Hier ist einer der wahren Klassiker der “Avantgarde”.

Es ist noch kein Free Jazz in diesem Sinne, es ist aber auch kein Bop mehr, die Richtung, in der Dolphys vorherige Veröffentlichungen am ehesten anzusiedeln waren.

„Out to lunch“ steht irgendwie „dazwischen“.

Dolphy lässt seinen Mitspielern hier volle Freiheit, und er selbst hebt auf Altsaxophon, Flöte und Bassklarinette oft genug ab, und seine Eruptionen bewegen sich immer noch auf den stark rhythmischen Strukturen, die bestens geschaffen werden von Richard Davis am Bass und dem fantastischen Tony Williams am Schlagzeug.

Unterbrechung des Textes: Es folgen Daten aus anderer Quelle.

(** C9.  The table has twelve records, the file names generated for them
    are pairwise distinct, and so after a run every record finds under its
    own file name the content written for it: no write of the run replaced
    the file of another record. *)
Theorem filenames_distinct (w : world) :
  can_emit TRANSACTIONS w ->
  length (records TRANSACTIONS) = 12%nat
  /\ NoDup (map (fun '(k, _, tx) => filename k tx) (records TRANSACTIONS))
  /\ (forall k1 nd1 tx1 k2 nd2 tx2,
        In (k1, nd1, tx1) (records TRANSACTIONS) ->
        In (k2, nd2, tx2) (records TRANSACTIONS) ->
        (k1, token tx1) <> (k2, token tx2) ->
        filename k1 tx1 <> filename k2 tx2)
  /\ exists w',
       generate_tx_json w = Returned tt w'
       /\ forall k nd tx,
            In (k, nd, tx) (records TRANSACTIONS) ->
            fs w' !! filename k tx = Some (Json.dumps 2 (transaction nd tx)).
Proof.
  intros Hcan. split; [reflexivity|]. split; [|split].
  - apply (bool_decide_unpack _). vm_compute. exact I.
  - intros k1 nd1 tx1 k2 nd2 tx2 H1 H2 Hne Heq. apply Hne.
    each_record H1; each_record H2;
      first [ reflexivity | exfalso; vm_compute in Heq; discriminate Heq ].
  - destruct (generate_tx_json_run w Hcan) as (w' & Hrun & Hfs & _).
    exists w'. split; [exact Hrun|]. intros k nd tx Hin.
    rewrite Hfs. now apply emitted_lookup.
Qed.

Lemma filenames_distinct_witness :
  length (records TRANSACTIONS) = 12%nat
  /\ NoDup (map (fun '(k, _, tx) => filename k tx) (records TRANSACTIONS))
  /\ (forall k1 nd1 tx1 k2 nd2 tx2,
        In (k1, nd1, tx1) (records TRANSACTIONS) ->
        In (k2, nd2, tx2) (records TRANSACTIONS) ->
        (k1, token tx1) <> (k2, token tx2) ->
        filename k1 tx1 <> filename k2 tx2)
  /\ exists w',
       generate_tx_json blank = Returned tt w'
       /\ forall k nd tx,
            In (k, nd, tx) (records TRANSACTIONS) ->
            fs w' !! filename k tx = Some (Json.dumps 2 (transaction nd tx)).
Proof.
  apply (filenames_distinct blank).
  apply List.Forall_forall. intros f _. reflexivity.
Defined.

(** ** The table *)

(** C7.  Every calldata string of the table has 74 characters: [0x], the
    selector [eb0835bf], and 64 hex digits, one address padded to 32 bytes.
    So all of them have the same length and the same selector. *)
Theorem calldata_shape (k : string) (nd : network) (tx : tx_entry) :
  In (k, nd, tx) (records TRANSACTIONS) ->
  String.length (data tx) = 74%nat
  /\ exists argument,
       data tx = "0x" +:+ "eb0835bf" +:+ argument
       /\ String.length argument = 64%nat
       /\ all_chars is_hex_digit argument = true.
Proof.
  intros Hin. split.
  - each_record Hin; reflexivity.
  - exists (substring 10 64 (data tx)).
    each_record Hin; vm_compute; repeat split; reflexivity.
Qed.

Lemma calldata_shape_witness :
  String.length "0xeb0835bf000000000000000000000000c2132d05d31c914a87c6611c10748aeb04b58e8f" = 74%nat
  /\ exists argument,
       "0xeb0835bf000000000000000000000000c2132d05d31c914a87c6611c10748aeb04b58e8f"
       = "0x" +:+ "eb0835bf" +:+ argument
       /\ String.length argument = 64%nat
       /\ all_chars is_hex_digit argument = true.
Proof.
  apply (calldata_shape "polygon"
           {| chainId := 137; name := "Polygon";
              transactions :=
                [ {| token := "ETH";
                     data := "0xeb0835bf0000000000000000000000000000000000000000000000000000000000000000" |};
                  {| token := "USDC";
                     data := "0xeb0835bf0000000000000000000000002791bca1f2de4661ed88a30c99a7a9449aa84174" |};
                  {| token := "USDT";
                     data := "0xeb0835bf000000000000000000000000c2132d05d31c914a87c6611c10748aeb04b58e8f" |} ] |}
           {| token := "USDT";
              data := "0xeb0835bf000000000000000000000000c2132d05d31c914a87c6611c10748aeb04b58e8f" |}).
  simpl. do 11 right. left. reflexivity.
Defined.

(** The ETH records of Arbitrum and of Base are two records of different
    networks with one and the same calldata: the invariant of C3 as it is
    worded, with calldata unique per (network, token) pair, does not hold of
    the table. *)
Lemma eth_calldata_shared :
  ~ (uniform_recipient_and_value TRANSACTIONS /\ calldata_unique TRANSACTIONS).
Proof.
  intros [_ Huniq].
  pose (eth := {| token := "ETH";
                  data := "0xeb0835bf0000000000000000000000000000000000000000000000000000000000000000" |}).
  pose (arbitrum := snd (nth 0 TRANSACTIONS (EmptyString, Build_network 0 EmptyString []))).
  pose (base := snd (nth 1 TRANSACTIONS (EmptyString, Build_network 0 EmptyString []))).
  apply (Huniq "arbitrum" arbitrum eth "base" base eth).
  - simpl. left. reflexivity.
  - simpl. do 3 right. left. reflexivity.
  - discriminate.
  - reflexivity.
Qed.
(** X26: for every rank from 0 to 110, and beyond for every rank that does
    not end in 11, 12 or 13, [formattedRank] is the rank followed by its
    English ordinal suffix; an absent rank is shown as the em-dash. *)
Theorem X26_formattedRank_is_the_english_ordinal (rank : Z) :
  0 <= rank ->
  rank <= 110 \/ ~ (11 <= rank mod 100 <= 13) ->
  Views.formattedRank (Some rank) = pretty rank ++ Spec.englishOrdinalSuffix rank.
Proof.
  intros H0 H. unfold Views.formattedRank, Spec.englishOrdinalSuffix.
  rewrite Z.rem_mod_nonneg by lia.
  repeat match goal with
  | |- context [Z.eqb ?a ?b] => destruct (Z.eqb_spec a b)
  | |- context [Z.leb ?a ?b] => destruct (Z.leb_spec a b)
  end; simpl; try reflexivity; exfalso;
  Z.div_mod_to_equations; lia.
Qed.

(** The witness of X26: the twenty-second. *)
Lemma X26_formattedRank_is_the_english_ordinal_witness :
  Views.formattedRank (Some 22) = "22nd".
Proof.
  rewrite (X26_formattedRank_is_the_english_ordinal 22) by lia. reflexivity.
Defined.

(* ===================================================================== *)
(** ** Tolerant parsing and the order of the filtered view *)
(* ===================================================================== *)

Lemma string_app_assoc (a b c : string) : (a ++ b) ++ c = a ++ (b ++ c).
Proof.
  induction a as [|x r IH]; [reflexivity | exact (f_equal (String x) IH)].
Qed.

Lemma string_app_nil_r (a : string) : a ++ "" = a.
Proof.
  induction a as [|x r IH]; [reflexivity | exact (f_equal (String x) IH)].
Qed.
Definition location_outputs (r : Reply) : list Output :=
  if grpc.ok (status r) && Device.has_get_location (response r) then
  let loc := Device.get_location (response r) in
  if Device.has_lla loc then
    [Emit (locationUpdated (Device.lat (Device.lla loc))
                           (Device.lon (Device.lla loc))
                           (Device.alt (Device.lla loc)))]
  else []
  else [].

Definition history_outputs (r : Reply) : list Output :=
  if grpc.ok (status r) then
  [Emit (speedUpdated (float_literal 100) (float_literal 20) (float_literal 30))]
  else [].

(** * Properties *)

Section CycleFacts.
Context {Dev : Type} `{Stub Dev}.

(** [fetchStatus] makes the three calls in order and contributes, for each
  reply, the outputs read off that reply alone. *)
Lemma fetchStatus_unfold (e : Env Dev) :
  fetchStatus e =
  (tt, snd (history_call e),
   status_outputs (fst (status_call e)) ++
   location_outputs (fst (location_call e)) ++
   history_outputs (fst (history_call e))).
Proof.
  unfold history_call, location_call, status_call.
  unfold fetchStatus, bind, stub_Handle, emit, ret, qWarning.
  unfold status_outputs, location_outputs, history_outputs.
  destruct (Handle (device e) (clock e) _) as [r1 d1]; cbn [fst snd device clock].
  destruct (grpc.ok (status r1));
    [ destruct (Device.has_get_device_info (response r1)) | ];
    cbn [fst snd device clock];
    ( destruct (Handle d1 _ _) as [r2 d2]; cbn [fst snd device clock andb];
      destruct (grpc.ok (status r2)), (Device.has_get_location (response r2));
      cbn [fst snd device clock andb]; cbv zeta;
      try destruct (Device.has_lla (Device.get_location (response r2)));
      cbn [fst snd device clock];
      destruct (Handle d2 _ _) as [r3 d3]; cbn [fst snd device clock];
      destruct (grpc.ok (status r3)); reflexivity ).
Qed.

Lemma cycle_outputs_unfold (e : Env Dev) :
  cycle_outputs e =
  status_outputs (fst (status_call e)) ++
  location_outputs (fst (location_call e)) ++
  history_outputs (fst (history_call e)).
Proof. unfold cycle_outputs. rewrite fetchStatus_unfold. reflexivity. Qed.

End CycleFacts.

(** Case analysis on everything a cycle branches on: the three statuses and
  the three presence tests. *)
Ltac cycle_cases e :=
  unfold cycle_signals; rewrite ?cycle_outputs_unfold;
  unfold status_ok, location_ok, history_ok, carries_device_info, carries_position;
  unfold status_outputs, location_outputs, history_outputs;
  destruct (grpc.ok (status (fst (status_call e))));
  destruct (Device.has_get_device_info (response (fst (status_call e))));
  destruct (grpc.ok (status (fst (location_call e))));
  destruct (Device.has_get_location (response (fst (location_call e))));
  destruct (Device.has_lla (Device.get_location (response (fst (location_call e)))));
  destruct (grpc.ok (status (fst (history_call e))));
  cbn [andb app signals warnings flat_map of_kind filter kind Kind_eqb rank Nat.eqb map].

Section Cycles.
Context {Dev : Type} `{Stub Dev}.

(** C1: every execution of [fetchStatus] emits exactly one [statusChanged]
  signal, and its argument is [true] exactly when the Status call of that
  cycle returned an OK status. *)
Theorem one_statusChanged_per_cycle (e : Env Dev) :
  of_kind ConnectionState (cycle_signals e) = [statusChanged (status_ok e)].
Proof. cycle_cases e; reflexivity. Qed.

Als Solisten tummeln sich hier sonst noch Freddie Hubbard an der Trompete und Bobby Hutcherson am Vibraphon, der hier wunderbare treibende Dissonanzen setzt und oft einen Gegenpol innerhalb der Musik darstellt.

Dolphy hat seinen ganz eigenen Stil perfektioniert und damals klang niemand sonst wie er. Vor allem sein Spiel auf der Bassklarinette zeichnet von hoher Individualität.

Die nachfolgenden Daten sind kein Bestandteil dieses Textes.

(** * Alpha Creator Ads: the canvas preview renderer

    A shallow embedding of the drawing code of
    [frontend/src/components/AIAdGenerator.tsx]: the greedy word wrap
    ([wrapText], [drawText]), the layout resolution ([getCanvasDimensions],
    [calculateLayout]), the content variations ([getContentVariation]) and
    the render procedure of the real-time customization screen
    ([updatePreview], [drawButton], [roundRect]).

    JavaScript numbers are modelled as rationals ([Q]): every coordinate the
    renderer computes is a sum, a difference or a quotient by 2 or 3 of its
    inputs.  Strings are [string]s (byte sequences); the separator of
    [split] is the single space.  The 2D context is an explicit state
    threaded through a small state monad. *)

From Stdlib Require Import List String Ascii Bool ZArith QArith Lia Lqa.
Import ListNotations.

Local Open Scope string_scope.
Local Open Scope Q_scope.

(** ** JavaScript helpers *)

Module JS.

(** [a < b] on numbers. *)
Definition ltb (a b : Q) : bool := negb (Qle_bool b a).

(** [a > 0] on numbers. *)
Definition gt0 (a : Q) : bool := ltb 0 a.

(** [s.split(' ')]: the pieces between the spaces; never empty. *)
Fixpoint split (s : string) : list string :=
  match s with
  | EmptyString => [EmptyString]
  | String c s' =>
      if Ascii.eqb c " "%char then EmptyString :: split s'
      else match split s' with
           | w :: ws => String c w :: ws
           | [] => [String c EmptyString]
           end
  end.

(** [lines.join(' ')]. *)
Fixpoint join (l : list string) : string :=
  match l with
  | [] => EmptyString
  | [w] => w
  | w :: ws => w ++ " " ++ join ws
  end.

(** [arr[i]] for an integer index: [undefined] ([None]) out of range. *)
Definition index {A : Type} (arr : list A) (i : Z) : option A :=
  if (i <? 0)%Z then None else nth_error arr (Z.to_nat i).

(** [v || d] where [v] is a string or [undefined]: the empty string and
    [undefined] are falsy. *)
Definition or_else (v : option string) (d : string) : string :=
  match v with
  | Some EmptyString => d
  | Some s => s
  | None => d
  end.

(** [t] occurs inside [s]. *)
Definition embeds (s t : string) : Prop :=
  exists pre post : string, s = pre ++ t ++ post.

End JS.

(** ** The 2D drawing context *)

Module Canvas.

Record Font : Type := mkFont
  { bold : bool; px : Q; family : string }.

Inductive TextAlign : Type := AlignLeft | AlignRight | AlignCenter | AlignStart | AlignEnd.

Record Gradient : Type := mkGradient
  { gx0 : Q; gy0 : Q; gx1 : Q; gy1 : Q; stops : list (Q * string) }.

Inductive FillStyle : Type :=
| Color (c : string)
| Linear (g : Gradient).

Inductive PathCmd : Type :=
| MoveTo (x y : Q)
| LineTo (x y : Q)
| QuadraticCurveTo (cpx cpy x y : Q)
| ClosePath.

Definition Path := list PathCmd.

(** The part of the context that [save] pushes and [restore] pops.  The
    clip region is the intersection of the listed paths; the empty list is
    the whole surface. *)
Record DrawState : Type := mkDrawState
  { fillStyle : FillStyle;
    font : Font;
    textAlign : TextAlign;
    shadowColor : string;
    shadowBlur : Q;
    shadowOffsetX : Q;
    shadowOffsetY : Q;
    clipRegion : list Path }.

(** A drawing call together with the state it was issued in. *)
Inductive DrawOp : Type :=
| FillRect (st : DrawState) (x y w h : Q)
| FillText (st : DrawState) (text : string) (x y : Q).

(** The canvas element: its size, the context and the drawing calls issued
    since the bitmap was last reset (oldest first). *)
Record State : Type := mkState
  { width : Q;
    height : Q;
    cur : DrawState;
    path : Path;
    saved : list DrawState;
    ops : list DrawOp }.

Definition defaultDrawState : DrawState :=
  {| fillStyle := Color "#000000";
     font := mkFont false 10 "sans-serif";
     textAlign := AlignStart;
     shadowColor := "rgba(0, 0, 0, 0)";
     shadowBlur := 0;
     shadowOffsetX := 0;
     shadowOffsetY := 0;
     clipRegion := [] |}.

End Canvas.

(** ** A state monad over the canvas *)

Module CanvasM.
Import Canvas.

Definition M (A : Type) : Type := State -> A * State.

Definition ret {A : Type} (a : A) : M A := fun s => (a, s).

Definition bind {A B : Type} (c : M A) (k : A -> M B) : M B :=
  fun s => let (a, s') := c s in k a s'.

Definition exec {A : Type} (c : M A) (s : State) : State := snd (c s).

Definition modify (f : State -> State) : M unit := fun s => (tt, f s).

Definition modifyCur (f : DrawState -> DrawState) : M unit :=
  modify (fun s => mkState (width s) (height s) (f (cur s)) (path s) (saved s) (ops s)).

Definition when (b : bool) (c : M unit) : M unit := if b then c else ret tt.

Declare Scope canvas_scope.
Delimit Scope canvas_scope with canvas.
Notation "x <- c ;; k" := (bind c (fun x => k))
  (at level 61, c at next level, right associativity) : canvas_scope.
Notation "c ;; k" := (bind c (fun _ => k))
  (at level 61, right associativity) : canvas_scope.

(** [canvas.width = w] and [canvas.height = h]: assigning either dimension
    resets the bitmap and puts the context back in its default state. *)
Definition setWidth (w : Q) : M unit :=
  modify (fun s => mkState w (height s) defaultDrawState [] [] []).

Definition setHeight (h : Q) : M unit :=
  modify (fun s => mkState (width s) h defaultDrawState [] [] []).

Definition getWidth : M Q := fun s => (width s, s).
Definition getHeight : M Q := fun s => (height s, s).

Definition setFillStyle (v : FillStyle) : M unit :=
  modifyCur (fun d => mkDrawState v (font d) (textAlign d) (shadowColor d)
                        (shadowBlur d) (shadowOffsetX d) (shadowOffsetY d) (clipRegion d)).

Definition setFont (v : Font) : M unit :=
  modifyCur (fun d => mkDrawState (fillStyle d) v (textAlign d) (shadowColor d)
                        (shadowBlur d) (shadowOffsetX d) (shadowOffsetY d) (clipRegion d)).

Definition setTextAlign (v : TextAlign) : M unit :=
  modifyCur (fun d => mkDrawState (fillStyle d) (font d) v (shadowColor d)
                        (shadowBlur d) (shadowOffsetX d) (shadowOffsetY d) (clipRegion d)).

Definition setShadowColor (v : string) : M unit :=
  modifyCur (fun d => mkDrawState (fillStyle d) (font d) (textAlign d) v
                        (shadowBlur d) (shadowOffsetX d) (shadowOffsetY d) (clipRegion d)).

Definition setShadowBlur (v : Q) : M unit :=
  modifyCur (fun d => mkDrawState (fillStyle d) (font d) (textAlign d) (shadowColor d)
                        v (shadowOffsetX d) (shadowOffsetY d) (clipRegion d)).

Hetzende, schnelle, von Williams angetriebene Stücke und eine„Ballade“, die eigentlich nicht wie eine Ballade erscheint, hier werden Melodien langsam vorgetragen, ganz flächig, wunderbar anzuhören.
(„Something sweet, something tender“)

Hervorragend auch das von Dolphys Flöte geprägte, im Thema herrlich „schräge“ „Gazzelloni“, wobei Dolphy mit der Flöte über das hinausgeht, was damals allgemeiner Status war. Er lotet das Spektrum voll aus, für einige sicher gnadenloses „Gepiepse“, für andere Ausdruck hoher Individualität als Maßstab hoher Musikalität. Auch hier ist Williams wieder genialer Begleiter und Hutcherson setzt hier „coole“ Akzente mit seinen „vibes“.

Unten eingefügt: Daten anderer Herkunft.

Lemma stage_throw_caught (st : Stages) (input : string)
      (fieldSchemas : list FieldSchema) (error : ValidationError) :
  StageThrows st input fieldSchemas error ->
  outcome st input fieldSchemas = Normal (error_result [error]).
Proof.
  intros [H | tokens H1 H2 H3 | tree Hp H | tree errors Hp H1 H2
          | tree Hp Hm H].
  - now along_path.
  - now along_path.
  - apply Parsed_inv in Hp as (k & r & Hk & Hne & Hr & He & ->).
    now along_path.
  - apply Parsed_inv in Hp as (k & r & Hk & Hne & Hr & He & ->).
    now along_path.
  - apply Merged_inv in Hm as (tree' & errors & fieldErrors & Hp' & Hv & Hf
                               & Hnil).
    rewrite <- (Parsed_unique _ _ _ _ Hp Hp') in Hv, Hf. clear Hp'.
    apply Parsed_inv in Hp as (k & r & Hk & Hne & Hr & He & ->).
    along_path. now rewrite <- Hnil.
Qed.

(** C9. For every input and list of schemas, and whatever the stages do,
    [parseSearchInputQuery] returns a value and does not throw; and when a
    stage it reaches throws, the value is a SEARCH_QUERY_ERROR whose list
    of errors is the thrown value alone. *)
Theorem parseSearchInputQuery_total :
  forall (st : Stages) (input : string) (fieldSchemas : list FieldSchema),
    (exists r : QueryResult, outcome st input fieldSchemas = Normal r)
    /\ (forall error : ValidationError,
           StageThrows st input fieldSchemas error ->
           outcome st input fieldSchemas = Normal (error_result [error])).
Proof.
  intros st input fieldSchemas. split; [|apply stage_throw_caught].
  unfold outcome. rewrite parseSearchInputQuery_run.
  destruct (run (try_block st input fieldSchemas)) as [[r|e] log];
    eexists; reflexivity.
Qed.

Lemma shapes_exclusive (r : QueryResult) :
  ~ (is_search_query r /\ is_search_query_error r).
Proof. intros [[H1 _] [H2 _]]. congruence. Qed.

Lemma outcome_shape (st : Stages) (input : string)
      (fieldSchemas : list FieldSchema) (r : QueryResult) :
  outcome st input fieldSchemas = Normal r ->
  is_search_query r \/ is_search_query_error r.
Proof.
  unfold outcome. rewrite parseSearchInputQuery_run, try_block_cases.
  assert (Herr : forall errs, errs <> [] ->
                              is_search_query_error (error_result errs)).
  { intros errs Hne. repeat split. now exists errs. }
  assert (Hok : forall e, is_search_query (mkResult SEARCH_QUERY e None))
    by (intros e; now split).
  assert (Hone : forall e : ValidationError, [e] <> []) by discriminate.
  destruct (tokenize st input) as [tokens|e];
    [|intros [= <-]; right; now apply Herr].
  destruct (is_EOF (type (currentToken (createStream tokens))));
    [intros [= <-]; left; apply Hok|].
  destruct (parseExpression st (createStream tokens)) as [result|e];
    [|intros [= <-]; right; now apply Herr].
  destruct (is_EOF (type (currentToken (FirstPass.stream result))));
    [|intros [= <-]; right; now apply Herr].
  destruct (validateSearchQuery st (FirstPass.result result)) as [errors|e];
    [|intros [= <-]; right; now apply Herr].
  cbn zeta.
  destruct (fieldErrors_of st (FirstPass.result result) fieldSchemas)
    as [fieldErrors|e]; [|intros [= <-]; right; now apply Herr].
  destruct (mergeErrors errors fieldErrors) as [|x l];
    [|intros [= <-]; right; now apply Herr].
  destruct (transformToExpression _ _ _) as [expression|e];
    intros [= <-]; [left; apply Hok|right; now apply Herr].
Qed.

Das Titelstück mit 12:06 ist wohl das freieste und setzt Energien aller frei, und immer wieder Hutcherson als vermeintlich störendes Element, ohne das aber die Faszination entfiele.
Vibraphon war ja damals in diesem Umfeld auch ungewöhnlich, man hätte eher ein Piano erwartet.

Aber ich denke, gerade diese Besetzung ist es, die den Charme dieser Platte ausmacht.

Hubbard als „erdiges, am Boden bleibendes“ Element, Williams und Davis das ganze antreibend, manchmal kurz vor dem Ausbruch, der aber nicht kommt, Hutcherson mit seinen nicht immer erwarteten , dissonant erscheinenden Einbrüchen in die harmonische Welt, und dann Dolphy, der mit seinen Gefühlen voll ausbricht – herrlich mitreißend ist das , und mit jedem Hören kommen neue, unentdeckte Eindrücke hinzu. Hier scheinen verschiedene Jazzwelten aufeinander zu treffen, hier ist Spannung pur, hier trifft man immer wieder auf das Unerwartete.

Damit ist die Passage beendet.